There was camaraderie on the road, as Wordsworth and Jones had discovered. Towards the end of their journey they passed through another country in revolt; the Belgians, inspired by their French neighbours, had risen against their ruler, the Austrian Emperor.

… a glorious time,

A happy time that was. Triumphant looks

Were then the common language of all eyes:

As if awaked from sleep, the nations hailed

Their great expectancy; the fife of war

Was then a spirit-stirring sound indeed,

A blackbird’s whistle in a vernal grove. 7

Edmund Burke’s Reflections on the Revolution in France appeared in print within weeks of Wordsworth’s return to England. (This was a response to Richard Price’s address to the London Revolution Society, now published as a pamphlet.) Burke was then in his sixtieth year; his Reflections were delivered with the authority of an elder statesman, the most intellectual of the Whigs, an exponent of principle in politics, a champion of liberty, and a philosopher of the sublime. Assessing what had happened in France, he argued that nothing good could come from a complete break with the past: on the contrary, such an upheaval must inevitably lead to bloodshed, war and tyranny. He did not oppose change of any kind; but he believed it must be gradual rather than sudden, and rooted in the traditions of the people. His book became a bestseller, and his ideas were much discussed, but by no means generally accepted; the Prince of Wales, for example, then a young radical, scorned it as a jeremiad, ‘a farrago of nonsense’. In the House of Commons, the Prince’s mentor Fox could not resist describing the new government of France as ‘the most stupendous and glorious edifice of liberty which had been erected on the foundation of human integrity in any time or country’. Fox and Burke had long been political allies, and when an indignant Burke voiced his opposition to ‘all systems built on abstract rights’ in the debate, Fox whispered his hope that though they disagreed, they might still remain friends. Burke spurned his appeal, declaring aloud that their friendship was at an end. Fox rose to reply, but was so hurt that he could not speak for some minutes, while tears trickled down his cheeks.
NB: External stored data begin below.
(** * Mergington High School activities API: signup and unregister

    A shallow embedding of [src/db.py] (the persistence layer: three SQLModel
    tables, seeding, the activities listing) and of [src/app.py] (the HTTP
    endpoints), followed by the properties of the signup and unregister
    logic.

    Tables are lists of rows in rowid order, which is the order in which an
    unordered [select] scans them and therefore the order that decides what
    [.first()] returns.  A session keeps the durable database next to the
    transaction's own view of it: [session.commit()] publishes the view,
    and leaving the [with] block closes the session, which drops whatever
    was not committed. *)

From stdpp Require Import base decidable option list strings gmap.
From Stdlib Require Import ZArith Lia.

Local Open Scope string_scope.
Local Open Scope list_scope.
Local Open Scope Z_scope.

(** ** The tables of [db.py] *)

Module Activity.
Record t : Type := mk {
  id : Z;
  name : string;
  description : option string;
  schedule : option string;
  max_participants : Z
}.
End Activity.

Module User.
Record t : Type := mk {
  id : Z;
  email : string
}.
End User.

Module Participation.
Record t : Type := mk {
  id : Z;
  activity_id : Z;
  user_id : Z
}.
End Participation.

#[global] Instance Activity_eq_dec : EqDecision Activity.t.
Proof. solve_decision. Defined.

#[global] Instance User_eq_dec : EqDecision User.t.
Proof. solve_decision. Defined.

#[global] Instance Participation_eq_dec : EqDecision Participation.t.
Proof. solve_decision. Defined.

(** The content of the SQLite file: one list of rows per table. *)
Record Database : Type := mkDatabase {
  activity_table : list Activity.t;
  user_table : list User.t;
  participation_table : list Participation.t
}.

#[global] Instance Database_eq_dec : EqDecision Database.
Proof. solve_decision. Defined.

(** What [SQLModel.metadata.create_all] leaves behind on a new file. *)
Definition empty_db : Database := mkDatabase [] [] [].

(** An [INTEGER PRIMARY KEY] column left at [None] is filled in by the
    storage engine: 1 on an empty table, otherwise one more than the largest
    key in use.  Keys are unbounded integers here. *)
Definition next_id (ids : list Z) : Z :=
  match ids with
  | [] => 1
  | i :: rest => foldr Z.max i rest + 1
  end.

(** ** Sessions *)

Record HTTPException : Type := mkHTTPException {
  status_code : Z;
  detail : string
}.

#[global] Instance HTTPException_eq_dec : EqDecision HTTPException.
Proof. solve_decision. Defined.

Inductive Outcome (A : Type) : Type :=
| Return (a : A)
| Raise (e : HTTPException).

Arguments Return {A} a.
Arguments Raise {A} e.

#[global] Instance Outcome_eq_dec `{EqDecision A} : EqDecision (Outcome A).
Proof. solve_decision. Defined.

Record Session : Type := mkSession {
  committed : Database;
  view : Database
}.

(** A block of code running inside [with db.get_session() as session]. *)
Definition Tx (A : Type) : Type := Session → Outcome A * Session.

#[global] Instance tx_ret : MRet Tx := λ A a s, (Return a, s).

#[global] Instance tx_bind : MBind Tx := λ A B k m s,
  match m s with
  | (Return a, s') => k a s'
  | (Raise e, s') => (Raise e, s')
  end.

(** [raise HTTPException(...)] *)
Definition raise {A} (e : HTTPException) : Tx A := λ s, (Raise e, s).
Burke’s Reflections infuriated radicals, all the more so because Burke had been such an eloquent critic of the British government at the time of the American Revolution, fifteen years earlier. It provoked any number of hostile responses – including an essay written by Robert Southey, then a Westminster schoolboy – the most famous being Tom Paine’s colossally successful Rights of Man . These in turn inspired further ripostes, one delivered by Richard Watson, Bishop of Llandaff, who had initially lauded the French attempts to free themselves from arbitrary rule, but who had come, like Burke, to deplore the results when the passions of human nature were ‘not regulated by religion, or controlled by law’.
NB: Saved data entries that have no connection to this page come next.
(** *** The order of the files after [_insert_media] *)

(** The files of the inserted media come first.  When the output has
    media of its own and a plain [Media] is inserted, the scripts of the
    result are those of the inserted object followed by the earlier
    scripts it does not have, and for every medium the style sheets of
    the inserted object lead the list. *)
Theorem insert_media_puts_new_first h o m :
  cls (cell h m) = PlainMedia → media o ≠ empty_instance →
  NoDup (_js (cell h m)) → NoDup (_js (cell h (media o))) →
  let '(h', o') := _insert_media m o h in
  _js (cell h' (media o'))
  = _js (cell h m) ++ filter (λ x, x ∉ _js (cell h m)) (_js (cell h (media o))) ∧
  ∀ medium l, _css (cell h m) !! medium = Some l → l ≠ [] → NoDup l →
              ∃ rest, _css (cell h' (media o')) !! medium = Some (l ++ rest).
Proof.
  intros Hplain Hne Hm Ho. unfold _insert_media.
  rewrite decide_False by done. unfold py_add. rewrite Hplain.
  unfold Media_add, alloc, set_media. cbn [media cell].
  unfold insert at 1 2, fn_insert. rewrite !decide_True by done.
  cbn [_js _css]. split.
  - unfold js_add. rewrite (paths_add_nil_NoDup _ Hm). by apply paths_add_NoDup.
  - intros medium l Hl Hnil Hnd.
    rewrite !css_add_lookup, lookup_empty, Hl. unfold css_add_medium at 2.
    rewrite decide_False by done. change (default [] None) with (@nil string).
    rewrite (paths_add_nil_NoDup _ Hnd). unfold css_add_medium.
    destruct (_css (cell h (media o)) !! medium) as [paths|].
    + case_decide; [exists []; by rewrite app_nil_r|].
      change (default [] (Some l)) with l.
      destruct (paths_add_prefix l paths) as [rest ->]. eauto.
    + exists []. by rewrite app_nil_r.
Qed.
Meanwhile Wordsworth had left Cambridge with a mere pass degree, a disappointment to his relatives who had hoped that he might have done well enough to be elected to the Fellowship reserved for men from Cumberland, succeeding his uncle William Cookson. They castigated him for having undertaken such an arduous walking tour in his final long vacation, when he should have been studying. Wordsworth’s future was not a matter for him alone; a successful career would bring influence that could be used for the benefit of the whole family. But he was stubborn. The more his seniors tried to guide him, the more he resisted. An orphan from the age of thirteen, he had since been dependent on his grandfather and two uncles who acted as guardians; with no home of their own, he and his siblings had suffered slights from tactless relatives and insolent servants. Pride and restraint were at war within him. Open rebellion was not an option for Wordsworth; he could not afford to defy his uncles while he remained reliant on them. The most that he could do was to thwart their plans for him.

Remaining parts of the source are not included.